Interferon regulatory factor 1 transactivates expression of human DNA polymerase η in response to carcinogen N-methyl-N'-nitro-N-nitrosoguanidine.


DNA polymerase η (Polη) implements translesion DNA synthesis but has ...
DNA polymerase η (Polη) implements translesion DNA synthesis but has low fidelity in replication. We have previously shown that Polη plays an important role in the genesis of nontargeted mutations at undamaged DNA sites in cells exposed to the carcinogen N-methyl-N'-nitro-N-nitrosoguanidine (MNNG). Here, we report that MNNG-induced Polη expression in an interferon regulatory factor 1 (IRF1)-dependent manner in human cells. Mutagenesis analysis showed that four critical residues (Arg-82, Cys-83, Asn-86, and Ser-87) located in the IRF family conserved DNA binding domain-helix α3 were involved in DNA binding and POLH transactivation by IRF1. Furthermore, Polη up-regulation induced by IRF1 was responsible for the increase of mutation frequency in a SupF shuttle plasmid replicated in the MNNG-exposed cells. Interestingly, IRF1 was acetylated by the histone acetyltransferase CBP in these cells.
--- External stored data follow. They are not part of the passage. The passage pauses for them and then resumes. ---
(** A row of [transcription_sessions]; rows are kept in insertion order, the
    position standing for the autoincremented [id]. *)
Record TranscriptionSession := {
  agent_id : Z;
  ts_task_id : Z;
  assigned_at : Z;
  completed_at : option Z;
  duration_seconds : option float;
  status : Status;
  transcription_length : option Z;
  skip_reason : option string
}.

(** A row of [agent_stats] (keyed by [agent_id]). *)
Record AgentStats := {
  total_duration_seconds : float;
  total_tasks_completed : Z;
  total_tasks_skipped : Z;
  total_earnings : float;
  last_active : option Z
}.

Record Ledger := {
  transcription_sessions : list TranscriptionSession;
  agent_stats : gmap Z AgentStats
}.

(** What the external task source answers: the ids of
    [project.get_unlabeled_tasks()] ([None] when the call raises), the
    [data] of [GET /api/tasks/{id}] (absent when the status is not 200 or
    the call raises), and the annotation requests it has been sent. *)
Record LabelStudio := {
  unlabeled_tasks : option (list Z);
  task_details : gmap Z (option float * JsonDict);
  annotation_posts : list (Z * string)
}.

Record State := {
  redis : Redis;
  mem : Memory;
  db : Ledger;
  ls : LabelStudio
}.

(** *** Field updates *)

Definition with_queue (q : list Z) (r : Redis) : Redis :=
  {| assignment_queue := q; task_locked := task_locked r;
     agent_active := agent_active r; task_skipped := task_skipped r;
     task_global_skips := task_global_skips r;
     audit_assignments := audit_assignments r;
     audit_completions := audit_completions r;
     audit_skips := audit_skips r |}.

Definition with_locked (m : gmap Z (Z * Z)) (r : Redis) : Redis :=
  {| assignment_queue := assignment_queue r; task_locked := m;
     agent_active := agent_active r; task_skipped := task_skipped r;
     task_global_skips := task_global_skips r;
     audit_assignments := audit_assignments r;
     audit_completions := audit_completions r;
     audit_skips := audit_skips r |}.

Definition with_active (m : gmap Z (TaskResponse * Z)) (r : Redis) : Redis :=
  {| assignment_queue := assignment_queue r; task_locked := task_locked r;
     agent_active := m; task_skipped := task_skipped r;
     task_global_skips := task_global_skips r;
     audit_assignments := audit_assignments r;
     audit_completions := audit_completions r;
     audit_skips := audit_skips r |}.

Definition with_skipped (m : gmap (Z * Z) Z) (r : Redis) : Redis :=
  {| assignment_queue := assignment_queue r; task_locked := task_locked r;
     agent_active := agent_active r; task_skipped := m;
     task_global_skips := task_global_skips r;
     audit_assignments := audit_assignments r;
     audit_completions := audit_completions r;
     audit_skips := audit_skips r |}.

Definition with_global_skips (m : gmap Z (Z * option Z)) (r : Redis) : Redis :=
  {| assignment_queue := assignment_queue r; task_locked := task_locked r;
     agent_active := agent_active r; task_skipped := task_skipped r;
     task_global_skips := m;
     audit_assignments := audit_assignments r;
     audit_completions := audit_completions r;
     audit_skips := audit_skips r |}.

Definition with_audit_assignments (l : list (Z * Z * Z)) (r : Redis) : Redis :=
  {| assignment_queue := assignment_queue r; task_locked := task_locked r;
     agent_active := agent_active r; task_skipped := task_skipped r;
     task_global_skips := task_global_skips r;
     audit_assignments := l;
     audit_completions := audit_completions r;
     audit_skips := audit_skips r |}.

Definition with_audit_completions (l : list (Z * Z * Z * Z)) (r : Redis) : Redis :=
  {| assignment_queue := assignment_queue r; task_locked := task_locked r;
     agent_active := agent_active r; task_skipped := task_skipped r;
     task_global_skips := task_global_skips r;
     audit_assignments := audit_assignments r;
     audit_completions := l;
     audit_skips := audit_skips r |}.

Definition with_audit_skips (l : list (Z * Z * Z * string)) (r : Redis) : Redis :=
  {| assignment_queue := assignment_queue r; task_locked := task_locked r;
     agent_active := agent_active r; task_skipped := task_skipped r;
     task_global_skips := task_global_skips r;
     audit_assignments := audit_assignments r;
     audit_completions := audit_completions r;
     audit_skips := l |}.

Definition with_tasks (l : list Z) (m : Memory) : Memory :=
  {| tasks := l; last_sync := last_sync m; syncing := syncing m;
     completed_tasks := completed_tasks m;
     total_unlabeled := total_unlabeled m; total_locked := total_locked m;
     available := available m; last_updated := last_updated m;
     project := project m |}.

Definition with_syncing (b : bool) (m : Memory) : Memory :=
  {| tasks := tasks m; last_sync := last_sync m; syncing := b;
     completed_tasks := completed_tasks m;
     total_unlabeled := total_unlabeled m; total_locked := total_locked m;
     available := available m; last_updated := last_updated m;
     project := project m |}.

Definition with_redis (r : Redis) (s : State) : State :=
  {| redis := r; mem := mem s; db := db s; ls := ls s |}.

Definition with_mem (m : Memory) (s : State) : State :=
  {| redis := redis s; mem := m; db := db s; ls := ls s |}.

Definition with_db (d : Ledger) (s : State) : State :=
  {| redis := redis s; mem := mem s; db := d; ls := ls s |}.

Definition with_ls (l : LabelStudio) (s : State) : State :=
  {| redis := redis s; mem := mem s; db := db s; ls := l |}.

(** ** Exceptions and replies *)

Inductive Exception :=
  | HTTPException (status_code : Z) (detail : string)
  | ValueError (msg : string).

(** [str(e)]: the message of a built-in exception; for an [HTTPException]
    the status code and the detail. *)
Definition str (e : Exception) : string :=
  match e with
  | HTTPException c d => pretty c +:+ ": " +:+ d
  | ValueError m => m
  end.

Inductive Result (A : Type) :=
  | Return (a : A)
  | Raise (e : Exception).
Arguments Return {A} a.
Arguments Raise {A} e.

(** ** Commands of the coordination store *)

Definition LPOP (r : Redis) : option Z * Redis :=
  match assignment_queue r with
  | [] => (None, r)
  | T :: q => (Some T, with_queue q r)
  end.

Definition RPUSH (T : Z) (r : Redis) : Redis :=
  with_queue (assignment_queue r ++ [T]) r.

Definition LLEN (r : Redis) : Z := Z.of_nat (length (assignment_queue r)).

(** [LREM assignment_queue 0 T]: every occurrence is removed. *)
Definition LREM0 (T : Z) (r : Redis) : Redis :=
  with_queue (filter (λ x, x ≠ T) (assignment_queue r)) r.

Definition GET_global_skips (T : Z) (r : Redis) : option Z :=
  fst <$> task_global_skips r !! T.

Definition EXISTS_skipped (T A : Z) (r : Redis) : bool :=
  bool_decide (is_Some (task_skipped r !! (T, A))).

Definition GET_locked (T : Z) (r : Redis) : option Z :=
  fst <$> task_locked r !! T.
Lys → Arg substitution revealed that Lys-78 of helix α3 was the major acetylation site, and the IRF1-K78R mutation partially inhibited DNA binding and its transcriptional activity. Thus, we propose that IRF1 activation is responsible for MNNG-induced Polη up-regulation, which contributes to mutagenesis and ultimately carcinogenesis in cells.